Data records –
(** Modelled from the spec: [Enemy.kill(rock=False)] flags the enemy dead
    and remembers whether a rock was the cause. *)
Definition Enemy_kill (rock : bool) (e : Enemy) : Enemy :=
  {| e_id := e_id e; e_name := e_name e; e_pos := e_pos e;
     e_spawn := e_spawn e; e_alive := false; e_exit := e_exit e;
     e_crushed := rock |}.

(** Modelled from the spec: [Enemy.respawn()] puts the enemy back on its
    own spawn point. *)
Definition Enemy_respawn (e : Enemy) : Enemy :=
  {| e_id := e_id e; e_name := e_name e; e_pos := e_spawn e;
     e_spawn := e_spawn e; e_alive := e_alive e; e_exit := e_exit e;
     e_crushed := e_crushed e |}.

(** Modelled from the spec: a rock of [characters], with the attributes
    [id] and [pos] that [game.py] reads. *)
Record Rock : Type := mkRock {
  r_id : Z;
  r_pos : Pos
}.

(** Modelled from the spec: the player character of [characters]. *)
Record DigDug : Type := mkDigDug {
  d_pos : Pos;
  d_spawn : Pos;
  d_lives : Z;
  d_direction : Direction
}.

(** Modelled from the spec: [DigDug.kill()] takes exactly one life. *)
Definition DigDug_kill (d : DigDug) : DigDug :=
  {| d_pos := d_pos d; d_spawn := d_spawn d; d_lives := d_lives d - 1;
     d_direction := d_direction d |}.

(** Modelled from the spec: [DigDug.respawn()] moves the player back to
    the fixed spawn point, lives untouched. *)
Definition DigDug_respawn (d : DigDug) : DigDug :=
  {| d_pos := d_spawn d; d_spawn := d_spawn d; d_lives := d_lives d;
     d_direction := d_direction d |}.

(** Modelled from the spec: the terrain [mapa.Map], with the attributes
    that [game.py] reads ([size], [level], [ver_tiles], [digdug_spawn],
    [enemies_spawn], [_rocks] and the tile grid [map]). *)
Record Map : Type := mkMap {
  m_size : Z * Z;
  m_level : Z;
  m_ver_tiles : Z;
  m_digdug_spawn : Pos;
  m_enemies_spawn : list Pos;
  m_rocks : list Pos;
  m_map : list (list Z)
}.

(** The behaviour of the collaborators that [game.py] only calls: terrain
    generation and stepping, movement of the three kinds of entity, the
    point value of a dead enemy, and the floating point test
    [math.dist(a, b) < VITAL_SPACE].  A movement call changes the object
    it is called on and only reads the others. *)
Class Collaborators : Type := {
  calc_pos : Map -> Pos -> Direction -> bool -> Pos;
  Map_empty : Z * Z -> Map;
  Map_level : Z -> Z * Z -> Map;
  DigDug_new_direction : Direction;
  DigDug_move :
    Map -> option Direction -> list Enemy -> list Rock -> DigDug -> DigDug;
  Enemy_move : Map -> DigDug -> list Enemy -> list Rock -> Enemy -> Enemy;
  Rock_move : Map -> DigDug -> list Rock -> Rock -> Rock;
  Enemy_points : Z -> Enemy -> Z;
  in_vital_space : Pos -> Pos -> bool
}.

(** ** [key2direction] *)

Definition key2direction (key : string) : option Direction :=
  if bool_decide (key = "w") then Some NORTH
  else if bool_decide (key = "a") then Some WEST
  else if bool_decide (key = "s") then Some SOUTH
  else if bool_decide (key = "d") then Some EAST
  else None.

(** ** The rope *)

Record Rope : Type := mkRope {
  rope_pos : list Pos;
  rope_dir : option Direction;
  rope_map : Map
}.

Definition Rope_init (mapa : Map) : Rope :=
  {| rope_pos := []; rope_dir := None; rope_map := mapa |}.

Section RopeOps.
Context `{!Collaborators}.

(** The guard of the first [if] of [Rope.shoot]:
    [self._dir and direction != self._dir]. *)
Definition turned (r : Rope) (direction : Direction) : bool :=
  truthy (rope_dir r) && bool_decide (Some direction <> rope_dir r).

(** The cell [new_pos] of [Rope.shoot]: one step from the tip of the
    rope, or from [pos] when the rope has no cell. *)
Definition rope_next_cell (r : Rope) (pos : Pos) (direction : Direction)
    : Pos :=
  match last (rope_pos r) with
  | Some tip => calc_pos (rope_map r) tip direction false
  | None => calc_pos (rope_map r) pos direction false
  end.

(** [Rope.shoot(pos, direction)]. *)
Definition Rope_shoot (r : Rope) (pos : Pos) (direction : Direction) : Rope :=
  if turned r direction then
    {| rope_pos := []; rope_dir := None; rope_map := rope_map r |}
  else
    let new_pos := rope_next_cell r pos direction in
    if bool_decide (new_pos ∈ rope_pos r) then
      {| rope_pos := []; rope_dir := None; rope_map := rope_map r |}
    else
      let cells := rope_pos r ++ [new_pos] in
      if Z.of_nat (length cells) >? MAX_LEN_ROPE then
        {| rope_pos := []; rope_dir := Some direction;
           rope_map := rope_map r |}
      else
        {| rope_pos := cells; rope_dir := Some direction;
           rope_map := rope_map r |}.

(** [Rope.hit(enemies)]: the returned flag and the enemy list with the
    first enemy on the rope killed. *)
Fixpoint Rope_hit (r : Rope) (enemies : list Enemy) : bool * list Enemy :=
  match enemies with
  | [] => (false, [])
  | e :: rest =>
      if bool_decide (e_pos e ∈ rope_pos r) then
        (true, Enemy_kill false e :: rest)
      else
        let '(found, rest') := Rope_hit r rest in (found, e :: rest')
  end.
End RopeOps.

(** ** Strings as Python uses them in [update_digdug] *)

(** [needle in hay] on Python strings: [needle] occurs as a substring. *)
Fixpoint str_in (needle hay : string) : bool :=
  String.prefix needle hay ||
  match hay with
  | EmptyString => false
  | String _ hay' => str_in needle hay'
  end.

Definition ascii_lower (c : ascii) : bool :=
  (97 <=? nat_of_ascii c)%nat && (nat_of_ascii c <=? 122)%nat.

Definition ascii_upper (c : ascii) : bool :=
  (65 <=? nat_of_ascii c)%nat && (nat_of_ascii c <=? 90)%nat.

(** [str.isupper()]: no lowercase letter and at least one uppercase one.
    The call is reached only for substrings of ["wasdAB"], so the ASCII
    letters are the only cased characters to consider. *)
Definition isupper (s : string) : bool :=
  forallb (fun c => negb (ascii_lower c)) (list_ascii_of_string s) &&
  existsb ascii_upper (list_ascii_of_string s).

Arguments str_in : simpl never.
Arguments isupper : simpl never.

(** ** The snapshot and the match-info record *)

Record EnemySummary : Type := mkEnemySummary {
  es_name : string;
  es_id : Z;
  es_pos : Pos
}.

Record RockSummary : Type := mkRockSummary {
  rs_id : Z;
  rs_pos : Pos
}.

Record RopeSummary : Type := mkRopeSummary {
  rp_dir : option Direction;
  rp_pos : list Pos
}.

(** The dictionary [_state]; the key ["rope"] is present only when the
    rope has cells. *)
Record Snapshot : Type := mkSnapshot {
  s_level : Z;
  s_step : Z;
  s_timeout : Z;
  s_player : string;
  s_score : Z;
  s_lives : Z;
  s_digdug : Pos;
  s_enemies : list EnemySummary;
  s_rocks : list RockSummary;
  s_rope : option RopeSummary
}.

Record Info : Type := mkInfo {
  i_size : Z * Z;
  i_map : list (list Z);
  i_fps : Z;
  i_timeout : Z;
  i_lives : Z;
  i_score : Z;
  i_level : Z
}.

(** ** The match *)

(** The attributes of a [Game] object.  [_player_name] and [_digdug] are
    first assigned by [start], [_lastkeypress] and [_rocks] by
    [next_level]; they are read only by code that [next_frame] guards
    with [_running], which [start] alone sets.  [Game_init] below gives
    them inert initial values. *)
Record Game : Type := mkGame {
  g_initial_level : Z;
  g_running : bool;
  g_timeout : Z;
  g_score : Z;
  g_step : Z;
  g_total_steps : Z;
  g_state : option Snapshot;
  g_initial_lives : Z;
  g_map : Map;
  g_enemies : list Enemy;
  g_rope : Rope;
  g_player_name : string;
  g_digdug : DigDug;
  g_lastkeypress : string;
  g_rocks : list Rock
}.

Definition set_running (v : bool) (g : Game) : Game :=
  mkGame (g_initial_level g) v (g_timeout g) (g_score g) (g_step g)
    (g_total_steps g) (g_state g) (g_initial_lives g) (g_map g)
    (g_enemies g) (g_rope g) (g_player_name g) (g_digdug g)
    (g_lastkeypress g) (g_rocks g).

Definition set_score (v : Z) (g : Game) : Game :=
  mkGame (g_initial_level g) (g_running g) (g_timeout g) v (g_step g)
    (g_total_steps g) (g_state g) (g_initial_lives g) (g_map g)
    (g_enemies g) (g_rope g) (g_player_name g) (g_digdug g)
    (g_lastkeypress g) (g_rocks g).

Definition set_step (v : Z) (g : Game) : Game :=
  mkGame (g_initial_level g) (g_running g) (g_timeout g) (g_score g) v
    (g_total_steps g) (g_state g) (g_initial_lives g) (g_map g)
    (g_enemies g) (g_rope g) (g_player_name g) (g_digdug g)
    (g_lastkeypress g) (g_rocks g).

Definition set_total_steps (v : Z) (g : Game) : Game :=
  mkGame (g_initial_level g) (g_running g) (g_timeout g) (g_score g)
    (g_step g) v (g_state g) (g_initial_lives g) (g_map g)
    (g_enemies g) (g_rope g) (g_player_name g) (g_digdug g)
    (g_lastkeypress g) (g_rocks g).

Definition set_state (v : option Snapshot) (g : Game) : Game :=
  mkGame (g_initial_level g) (g_running g) (g_timeout g) (g_score g)
    (g_step g) (g_total_steps g) v (g_initial_lives g) (g_map g)
    (g_enemies g) (g_rope g) (g_player_name g) (g_digdug g)
    (g_lastkeypress g) (g_rocks g).

Definition set_map (v : Map) (g : Game) : Game :=
  mkGame (g_initial_level g) (g_running g) (g_timeout g) (g_score g)
    (g_step g) (g_total_steps g) (g_state g) (g_initial_lives g) v
    (g_enemies g) (g_rope g) (g_player_name g) (g_digdug g)
    (g_lastkeypress g) (g_rocks g).

Definition set_enemies (v : list Enemy) (g : Game) : Game :=
  mkGame (g_initial_level g) (g_running g) (g_timeout g) (g_score g)
    (g_step g) (g_total_steps g) (g_state g) (g_initial_lives g) (g_map g)
    v (g_rope g) (g_player_name g) (g_digdug g)
    (g_lastkeypress g) (g_rocks g).

Definition set_rope (v : Rope) (g : Game) : Game :=
  mkGame (g_initial_level g) (g_running g) (g_timeout g) (g_score g)
    (g_step g) (g_total_steps g) (g_state g) (g_initial_lives g) (g_map g)
    (g_enemies g) v (g_player_name g) (g_digdug g)
    (g_lastkeypress g) (g_rocks g).

Definition set_player_name (v : string) (g : Game) : Game :=
  mkGame (g_initial_level g) (g_running g) (g_timeout g) (g_score g)
    (g_step g) (g_total_steps g) (g_state g) (g_initial_lives g) (g_map g)
    (g_enemies g) (g_rope g) v (g_digdug g)
    (g_lastkeypress g) (g_rocks g).

Definition set_digdug (v : DigDug) (g : Game) : Game :=
  mkGame (g_initial_level g) (g_running g) (g_timeout g) (g_score g)
    (g_step g) (g_total_steps g) (g_state g) (g_initial_lives g) (g_map g)
    (g_enemies g) (g_rope g) (g_player_name g) v
    (g_lastkeypress g) (g_rocks g).

Definition set_lastkeypress (v : string) (g : Game) : Game :=
  mkGame (g_initial_level g) (g_running g) (g_timeout g) (g_score g)
    (g_step g) (g_total_steps g) (g_state g) (g_initial_lives g) (g_map g)
    (g_enemies g) (g_rope g) (g_player_name g) (g_digdug g)
    v (g_rocks g).

Definition set_rocks (v : list Rock) (g : Game) : Game :=
  mkGame (g_initial_level g) (g_running g) (g_timeout g) (g_score g)
    (g_step g) (g_total_steps g) (g_state g) (g_initial_lives g) (g_map g)
    (g_enemies g) (g_rope g) (g_player_name g) (g_digdug g)
    (g_lastkeypress g) v.

(** Exceptions that leave a method of [Game]: the failed lookup in
    [LEVEL_ENEMIES].  The state carried by [Raised] is the object as the
    exception leaves it, with the assignments made before the raise. *)
Inductive Exn : Type := KeyError (key : Z).

Inductive Outcome (A : Type) : Type :=
| Ok (a : A) (g : Game)
| Raised (e : Exn) (g : Game).
Arguments Ok {A} a g.
Arguments Raised {A} e g.

(** The state an outcome ends in. *)
Definition final {A : Type} (o : Outcome A) : Game :=
  match o with Ok _ g => g | Raised _ g => g end.

(** [LEVEL_ENEMIES]. *)
Definition LEVEL_ENEMIES : gmap Z (list EnemyKind) :=
  list_to_map
    [ (1, replicate 2 Fygar ++ replicate 1 Pooka);
      (2, replicate 3 Fygar ++ replicate 2 Pooka);
      (3, replicate 5 Fygar ++ replicate 2 Pooka) ].

Section GameOps.
Context `{!Collaborators}.

(** [Game.__init__(level, lives, timeout, size)]. *)
Definition Game_init (level lives timeout : Z) (size : Z * Z) : Game :=
  let mapa := Map_empty size in
  {| g_initial_level := level;
     g_running := false;
     g_timeout := timeout;
     g_score := 0;
     g_step := 0;
     g_total_steps := 0;
     g_state := None;
     g_initial_lives := lives;
     g_map := mapa;
     g_enemies := [];
     g_rope := Rope_init mapa;
     g_player_name := EmptyString;
     g_digdug := mkDigDug (0, 0) (0, 0) 0 DigDug_new_direction;
     g_lastkeypress := EmptyString;
     g_rocks := [] |}.

(** [Game.stop()]. *)
Definition stop (g : Game) : Game :=
  set_running false (set_total_steps (g_total_steps g + g_step g) g).

(** [Game.quit()]. *)
Definition quit (g : Game) : Game := set_running false g.

(** [Game.keypress(key)]. *)
Definition keypress (key : string) (g : Game) : Game :=
  set_lastkeypress key g.

(** [Game.next_level(level)].  The body that would stop a won match is
    a string literal in the source, so the lookup [LEVEL_ENEMIES[level]]
    is reached for every level and raises for a missing key, after the
    assignments before it. *)
Definition next_level (level : Z) (g : Game) : Outcome unit :=
  let g1 := set_map (Map_level level (m_size (g_map g))) g in
  let g2 := set_digdug (DigDug_respawn (g_digdug g1)) g1 in
  let g3 := set_total_steps (g_total_steps g2 + g_step g2) g2 in
  let g4 := set_step 0 g3 in
  let g5 := set_lastkeypress EmptyString g4 in
  match LEVEL_ENEMIES !! level with
  | None => Raised (KeyError level) g5
  | Some kinds =>
      let g6 :=
        set_enemies
          (imap (fun i '(t, p) => Enemy_new t p (Z.of_nat i))
             (zip kinds (m_enemies_spawn (g_map g5)))) g5 in
      Ok tt
        (set_rocks
           (imap (fun i p => mkRock (Z.of_nat i) p) (m_rocks (g_map g6)))
           g6)
  end.

(** [Game.start(player_name)]. *)
Definition start (player_name : string) (g : Game) : Outcome unit :=
  let g1 := set_player_name player_name g in
  let g2 := set_running true g1 in
  let g3 := set_total_steps 0 g2 in
  let g4 := set_score INITIAL_SCORE g3 in
  let g5 :=
    set_digdug
      (mkDigDug (m_digdug_spawn (g_map g4)) (m_digdug_spawn (g_map g4))
         (g_initial_lives g4) DigDug_new_direction) g4 in
  next_level (g_initial_level g5) g5.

Work task – Repeat the entries above verbatim, but only from the line that has "(97 <=? nat_of_ascii" down to the line that has "(** [str.isupper()]: no", inclusive.

Solution to this exercise –
  (97 <=? nat_of_ascii c)%nat && (nat_of_ascii c <=? 122)%nat.

Definition ascii_upper (c : ascii) : bool :=
  (65 <=? nat_of_ascii c)%nat && (nat_of_ascii c <=? 90)%nat.

(** [str.isupper()]: no lowercase letter and at least one uppercase one.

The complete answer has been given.